I’ll admit I held out little hope for this, based on an assumption that anything featuring Prince William would be as cringe-making and embarrassing in execution as it would be iffy in concept. It's an assumption rooted in the rather awkward figure he cuts when undertaking formal royal duties in front of television news cameras and because squatting in my Mind Palace in a Blackadder ruff and curly-toed slippers is another princely TV intervention, 1987's notorious It’s A Royal Knockout.

But confounding expectations, both the programme and its royal guest can consider themselves a hit. Perhaps that’s because the subject was so serious: mental health in men, as viewed through the prism of one who lost his mother at a young age and lives his life under the public gaze, and five others whose ability with a football has brought them wealth and popular acclaim but also problems and pressures.
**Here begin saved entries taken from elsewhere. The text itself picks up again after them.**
(* ===== verification/Main.v ===== *)
(** * main.go: options, the virtual node, and the start of the daemon

    [options_run] is [(o *options) run] up to the return of [n.Run]: it hands the
    goroutines it starts to [DGo].  [getenv] is the process environment. *)

From Stdlib Require Import SpecFloat Ascii.
From S2P Require Import Prelude GoLib GoText Kube Prog State Create Daemon Cert.
Local Open Scope string_scope.
Local Open Scope list_scope.
Local Open Scope go_scope.

(** ** Constants *)

Definition sandboxdRequestTimeout : duration := (10 * Second)%Z.
Definition sandboxdMaxIdleConns : Z := 64.
Definition sandboxdIdleConnTimeout : duration := (90 * Second)%Z.
Definition claimVerifyInterval : duration := (15 * Second)%Z.
Definition leaseWatchInterval : duration := (30 * Second)%Z.
Definition ownerRecheckInterval : duration := (10 * Second)%Z.
Definition podRetryBaseDelay : duration := (5 * Millisecond)%Z.
Definition podRetryMaxDelay : duration := (1000 * Second)%Z.
Definition TaintKey : string := "virtual-kubelet.io/provider".
Definition VersionTLS12 : Z := 771.
Definition SIGINT : Z := 2.
Definition SIGTERM : Z := 15.

(** ** Files *)

(** [fs.ModeType]: directory, symlink, device, named pipe, socket, character
    device, irregular. *)
Definition ModeCharDevice : Z := Z.shiftl 1 21.
Definition ModeType : Z :=
  Z.lor (Z.shiftl 1 31) (Z.lor (Z.shiftl 1 27) (Z.lor (Z.shiftl 1 26) (Z.lor (Z.shiftl 1 25)
    (Z.lor (Z.shiftl 1 24) (Z.lor ModeCharDevice (Z.shiftl 1 19)))))).

Definition IsRegular (mode : Z) : bool := Z.eqb (Z.land mode ModeType) 0.

Section main.
Context `{DL : DaemonLib}.

(** ** Parsing options *)

Definition envOr (getenv : string -> string) (key def : string) : string := cmp_Or (getenv key) def.

(** The flags' values before the command line is read. *)
Definition default_options (getenv : string -> string) : options := {|
  nodeName := envOr getenv "VK_NODE_NAME" "vk-sandboxd";
  nodeIP := envOr getenv "VK_NODE_IP" "";
  listenAddr := envOr getenv "VK_LISTEN_ADDR" ":10260";
  tlsCert := getenv "VK_TLS_CERT";
  tlsKey := getenv "VK_TLS_KEY";
  nodeCPU := envOr getenv "VK_NODE_CPU" "4000";
  nodeMem := envOr getenv "VK_NODE_MEMORY" "8Ti";
  nodePods := envOr getenv "VK_NODE_PODS" "2000";
  kubeQPS := float_of_Z 200;
  kubeBurst := 400;
  sandboxdURL := envOr getenv "SANDBOXD_URL" "http://127.0.0.1:7777";
  sandboxdAddr := envOr getenv "SANDBOXD_ADVERTISE_ADDR" "";
  tokenFile := getenv "SANDBOXD_TOKEN_FILE";
  statePath := envOr getenv "VK_STATE_PATH" "/var/lib/vk-sandbox/claims.json";
  orphanInterval := (60 * Second)%Z;
  publishInventory := false;
  publishInterval := (30 * Second)%Z;
  podLabels := "sandbox.cocoonstack.io/runtime=sandboxd";
  disablePodEvents := false;
|}.

(** One [key=value] of the list; a later one replaces an earlier one. *)
Definition add_label (out : gmap string string) (kv : string) : gmap string string :=
  let '(k, v, ok) := Cut (TrimSpace unicode_trim kv) "="%char in
  if ok && ! (k =? "") then <[k := v]> out else out.

Definition parseLabels (s : string) : gmap string string := foldl add_label ∅ (SplitByte ","%char s).

Definition hostPort (raw : string) : string :=
  match url_host raw with
  | Some host => if ! (host =? "") then host else TrimRight raw "/"%char
  | None => TrimRight raw "/"%char
  end.

Inductive port_error := BadAddr (e : addr_error) | BadPort | PortOutOfRange (port : Z).

Definition listenPort (addr : string) : Z + port_error :=
  match SplitHostPort addr with
  | inr e => inr (BadAddr e)
  | inl (_, portStr) =>
      match ParseInt10 32 portStr with
      | None => inr BadPort
      | Some port =>
          if Z.ltb port 1 || Z.ltb 65535 port then inr (PortOutOfRange port) else inl port
      end
  end.

(** ** The virtual node *)

Definition podQueueLimits (o : options) : PodControllerLimits :=
  let qps := cmp_Or_float (float32 (kubeQPS o)) DefaultQPS in
  let burst := cmp_Or_int (kubeBurst o) DefaultBurst in
  let limiter :=
    let backoff := ItemExponentialFailure podRetryBaseDelay podRetryMaxDelay in
    if SFltb qps float_zero then backoff
    else MaxOf backoff (Bucket (float64 qps) burst) in
  mkLimits limiter limiter limiter.

(** [resource.MustParse] panics on a malformed quantity: [None]. *)
Definition capacity (o : options) : option ResourceList :=
  cpu ← ParseQuantity (nodeCPU o);
  memory ← ParseQuantity (nodeMem o);
  pods ← ParseQuantity (nodePods o);
  Some [(ResourceCPU, cpu); (ResourceMemory, memory); (ResourcePods, pods)].

(** [maps.Copy] panics when it has to write to a nil map: [None]. *)
Definition maps_Copy (dst : option (gmap string string)) (src : gmap string string)
  : option (option (gmap string string)) :=
  match dst with
  | Some m => Some (Some (src ∪ m))
  | None => if decide (src = ∅) then Some None else None
  end.

Definition node_addresses (o : options) : list NodeAddress :=
  let addrs := [mkNodeAddress NodeHostName (nodeName o)] in
  if ! (nodeIP o =? "") then mkNodeAddress NodeInternalIP (nodeIP o) :: addrs else addrs.

(** What the factory does to the Node it is given; [None] is a panic. *)
Definition factory (o : options) (capacity : ResourceList) (node : VNode) : option VNode :=
  let kubeletPort := match listenPort (listenAddr o) with inl port => port | inr _ => 0%Z end in
  labels ← maps_Copy (Labels node) (parseLabels (podLabels o));
  Some (mkVNode labels (Taints node ++ [mkTaint TaintKey RuntimeSandboxd NoSchedule])
    (node_addresses o) kubeletPort capacity capacity (NodeRemainder node)).

Definition providerFactory (o : options) : option (VNode -> option VNode) := factory o <$> capacity o.

Definition fileReadable (path : string) : D bool :=
  r ← dcall (DStat path);
  mret (match r with Some mode => IsRegular mode | None => false end).

Definition warningsOnly (o : options) : D NodeOpt :=
  let component := nodeName o +:+ "/pod-controller" in
  _ ← dcall DNewBroadcaster;
  _ ← dcall DStartRecordingToSink;
  _ ← dcall (DNewRecorder component);
  mret (RecordWarningsOnly component).

(** The certificate pair of the options when both files are readable, else a
    self-signed one. *)
Definition kubelet_cert (o : options) : D (Certificate + runerr) :=
  c ← fileReadable (tlsCert o);
  k ← (if (c : bool) then fileReadable (tlsKey o) else mret false);
  if (k : bool) then
    r ← dcall (DLoadX509KeyPair (tlsCert o) (tlsKey o));
    mret (match r with inl cert => inl cert | inr e => inr (ErrLoadCert e) end)
  else
    r ← selfSignedCert [nodeName o; nodeIP o; "127.0.0.1"];
    mret (match r with inl cert => inl cert | inr (step, e) => inr (ErrSelfSign step e) end).

Definition nodeOptions (o : options) : D (list NodeOpt + runerr) :=
  match listenPort (listenAddr o) with
  | inr _ => mret (inr ErrListenAddr)
  | inl _ =>
      let opts := [WithClient; AttachProviderRoutes;
                   WithPodControllerConfigOverrides (podQueueLimits o);
                   ListenAndHandle (listenAddr o)] in
      opts ← (if disablePodEvents o then w ← warningsOnly o; mret (opts ++ [w]) else mret opts);
      r ← kubelet_cert o;
      match r with
      | inr e => mret (inr e)
      | inl cert => mret (inl (opts ++ [ServeTLS cert false VersionTLS12]))
      end
  end.

(** ** Running *)

Definition kubeConfig (getenv : string -> string) : D (RestConfig + gerr) :=
  r ← dcall DInClusterConfig;
  match r with
  | inl cfg => mret (inl cfg)
  | inr _ => dcall (DBuildConfigFromFlags (getenv "KUBECONFIG"))
  end.

(** The return of [run], or its panic. *)
Inductive outcome := Returned (e : option runerr) | Panicked.

(** [v, err := p; if err != nil { return wrap(err) }], and the same for a call
    that only returns an error. *)
Definition orReturn {A E} (wrap : E -> runerr) (p : D (A + E)) (k : A -> D outcome) : D outcome :=
  r ← p;
  match r with
  | inl a => k a
  | inr e => mret (Returned (Some (wrap e)))
  end.

Definition ifErr {E} (wrap : E -> runerr) (p : D (option E)) (k : D outcome) : D outcome :=
  r ← p;
  match r with
  | None => k
  | Some e => mret (Returned (Some (wrap e)))
  end.

Definition sandboxd_client (o : options) (token : string) : SandboxdClient :=
  mkSandboxdClient (sandboxdURL o) token sandboxdRequestTimeout sandboxdMaxIdleConns
    sandboxdMaxIdleConns sandboxdIdleConnTimeout.

Definition provider_config (o : options) : Config := mkConfig true true (statePath o).

Definition startInventoryPublisher (o : options) (cfg : RestConfig) (k : D outcome) : D outcome :=
  ifErr ErrInventoryClient (dcall (DNewCtrlClient cfg))
    (_ ← dcall (DGo (GoPublish (nodeName o) (cmp_Or (sandboxdAddr o) (hostPort (sandboxdURL o)))
                       (publishInterval o)));
     k).

Definition serve (node : VNode) : D outcome :=
  r ← dcall (DRunNode node);
  match r with
  | (Some e, false) => mret (Returned (Some (ErrNodeExited e)))
  | _ => mret (Returned None)
  end.

(** The goroutines and the node, once everything is built. *)
Definition start (o : options) (cfg : RestConfig) (node : VNode) : D outcome :=
  _ ← (if Z.ltb 0 (orphanInterval o) then dcall (DGo (GoOrphanScan (orphanInterval o))) else mret tt);
  _ ← dcall (DGo (GoClaimVerification claimVerifyInterval));
  _ ← dcall (DGo (GoLeaseWatch leaseWatchInterval));
  _ ← dcall (DGo (GoOwnerRecheck ownerRecheckInterval));
  if publishInventory o then startInventoryPublisher o cfg (serve node) else serve node.

Definition options_run (getenv : string -> string) (o : options) : D outcome :=
  if statePath o =? "" then mret (Returned (Some ErrStatePathRequired))
  else
    _ ← dcall (DNotifyContext [SIGINT; SIGTERM]);
    orReturn ErrKubeConfig (kubeConfig getenv) (fun cfg =>
    let cfg := mkRest (float32 (kubeQPS o)) (kubeBurst o) (RestRemainder cfg) in
    ifErr ErrClientset (dcall (DNewClientset cfg)) (
    ifErr ErrDynamicClient (dcall (DNewDynamic cfg)) (
    orReturn ErrToken (dcall (DTokenFrom (tokenFile o))) (fun token =>
    ifErr ErrBuildProvider (dcall (DNewProvider (sandboxd_client o token) (provider_config o))) (
    orReturn id (nodeOptions o) (fun opts =>
    match providerFactory o with
    | None => mret Panicked
    | Some f =>
        orReturn ErrCreateNode (dcall (DNewNode (nodeName o) opts)) (fun node0 =>
        match f node0 with
        | None => mret Panicked
        | Some node => start o cfg node
        end)
    end)))))).

(** ** main *)

Inductive exit := ExitOK | ExitSetupLog (e : gerr) | ExitFatal (e : runerr) | ExitPanic.

Definition stderrIsTerminal : D bool :=
  r ← dcall DStderrMode;
  mret (match r with Some mode => ! (Z.eqb (Z.land mode ModeCharDevice) 0) | None => false end).

Definition main (getenv : string -> string) : D exit :=
  v ← dcall (DParseFlags (default_options getenv));
  let '(o, showVersion) := v in
  if (showVersion : bool) then _ ← dcall DPrintVersion; mret ExitOK
  else
    tty ← stderrIsTerminal;
    e ← dcall (DSetupLog (envOr getenv "VK_LOG_LEVEL" "info") (! tty));
    match e with
    | Some e => mret (ExitSetupLog e)
    | None =>
        r ← options_run getenv o;
        match r with
        | Panicked => mret ExitPanic
        | Returned (Some e) => _ ← dcall (DFatal e); mret (ExitFatal e)
        | Returned None => mret ExitOK
        end
    end.
End main.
That they too often lacked the tools to deal with these stresses and felt unable to ask for help was part of the story. In the background, a stark fact: the biggest killer of men under 45 is suicide.
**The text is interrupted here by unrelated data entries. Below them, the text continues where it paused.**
(** [handleRecord(record, seq)]: the batch it leaves and how it completes. *)
Definition handleRecord (this : Plugin) (record : StreamRecord) (seq : Z)
  : list BatchOp * Completion :=
  if offset record <? offset_value this then (batch this, Normal)
  else
    match value record with
    | None => (batch this, Normal)
    | Some recBuffer =>
        let pKey := seekKey recBuffer 0 bKey in
        let p := seekKey recBuffer 0 bValue in
        if p <? 0 then (batch this, Normal) else
        let p := seekKey recBuffer p bContent in
        if p <? 0 then (batch this, Normal) else
        let p := seekKey recBuffer p bMentions in
        if p <? 0 then (batch this, Normal) else
        match decode recBuffer p with
        | JArr mentionsData =>
            match slice_1_10 (decode recBuffer pKey) with
            | None => (batch this, TypeError)
            | Some shortKey =>
                push_mentions shortKey seq mentionsData (batch this)
            end
        | _ => (batch this, Normal)
        end
    end.

End FullMentions.

Arguments offset {Buffer} _.
Arguments value {Buffer} _.
Arguments mkStreamRecord {Buffer} _ _.

(** ** Outcomes of validation *)

(** The messages of a list all pass [f], each on the state the one before
    left: the state the last one leaves. *)
Inductive valid_in_order (f : ValidationState → Msg → Outcome)
  : ValidationState → list Msg → ValidationState → Prop :=
  | valid_none (st : ValidationState) : valid_in_order f st [] st
  | valid_next (st st' : ValidationState) (msg : Msg) (rest : list Msg) :
      reported (f st msg) = None →
      valid_in_order f (state_after (f st msg)) rest st' →
      valid_in_order f st (msg :: rest) st'.

(** Some message of the list fails [f] with [err], those before it having
    passed. *)
Inductive invalid_in_order (f : ValidationState → Msg → Outcome)
  : ValidationState → list Msg → Error → Prop :=
  | invalid_first (st : ValidationState) (msg : Msg) (rest : list Msg)
      (err : Error) :
      reported (f st msg) = Some err →
      invalid_in_order f st (msg :: rest) err
  | invalid_later (st : ValidationState) (msg : Msg) (rest : list Msg)
      (err : Error) :
      reported (f st msg) = None →
      invalid_in_order f (state_after (f st msg)) rest err →
      invalid_in_order f st (msg :: rest) err.

(** What [validateAndAdd] does once the validator has answered: an error
    reported by the outcome goes to the callback, and without one the message
    is added; the state is the one the validator leaves. *)
Definition after_validation (hash : string → string) (stringify : Msg → string)
    (unbox : string → jsval) (db : DB) (msg : Msg) (outcome : Outcome)
  : DB * Cb Stored :=
  match reported outcome with
  | Some err => (with_state (state_after outcome) db, CbErr err)
  | None => add hash stringify unbox (with_state (state_after outcome) db) msg
  end.

(** ** Outcomes of the deletions of [deleteFeed] *)

(** Every record of the list was deleted, one [del] after the other. *)
Inductive deleted_all : DB → list LogRecord → DB → Prop :=
  | deleted_none (db : DB) : deleted_all db [] db
  | deleted_next (db db1 db2 : DB) (msg : LogRecord) (rest : list LogRecord) :
      del db (rec_key msg) = (db1, CbOk tt) →
      deleted_all db1 rest db2 →
      deleted_all db (msg :: rest) db2.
Joining the Prince were amiable sports presenter Dan Walker and footballers Jermaine Jenas, Danny Rose, Gareth Southgate, Peter Crouch and Thierry Henry. The setting was a changing room at the ground of English League Two side Cambridge United – small and un-flashy enough to feel intimate and un-pretentious – and the men sat on three sides of a square. And they just talked. Rose spoke about being put on medication for depression, how his uncle committed suicide and how difficult it had been for him to open up to the press about his mental health issues. Crouch spoke about the abuse he received for his size and physique – he’s six foot seven inches tall and still thin as a pin – and Southgate opened up about how it feels when you lose your job and have to tell your family, and the feelings of stress and worthlessness that causes. Prince William talked about losing his mother, mental health issues in the army, how his job with the air ambulance service affected him and – the underlying point of the programme – how encouraging men to talk about mental health was an important part of tackling its effects.

In a second strand to the programme, four football fans with mental health issues had gathered on the pitch outside to be interviewed about their own struggles. What they didn’t know was that they were about to feature in a royal kickabout. Cue gobsmacked looks when one by one the players emerged from the tunnel.

On paper, none of this should have worked. But through the participants’ honesty, bravery and sheer force of personality, somehow it did.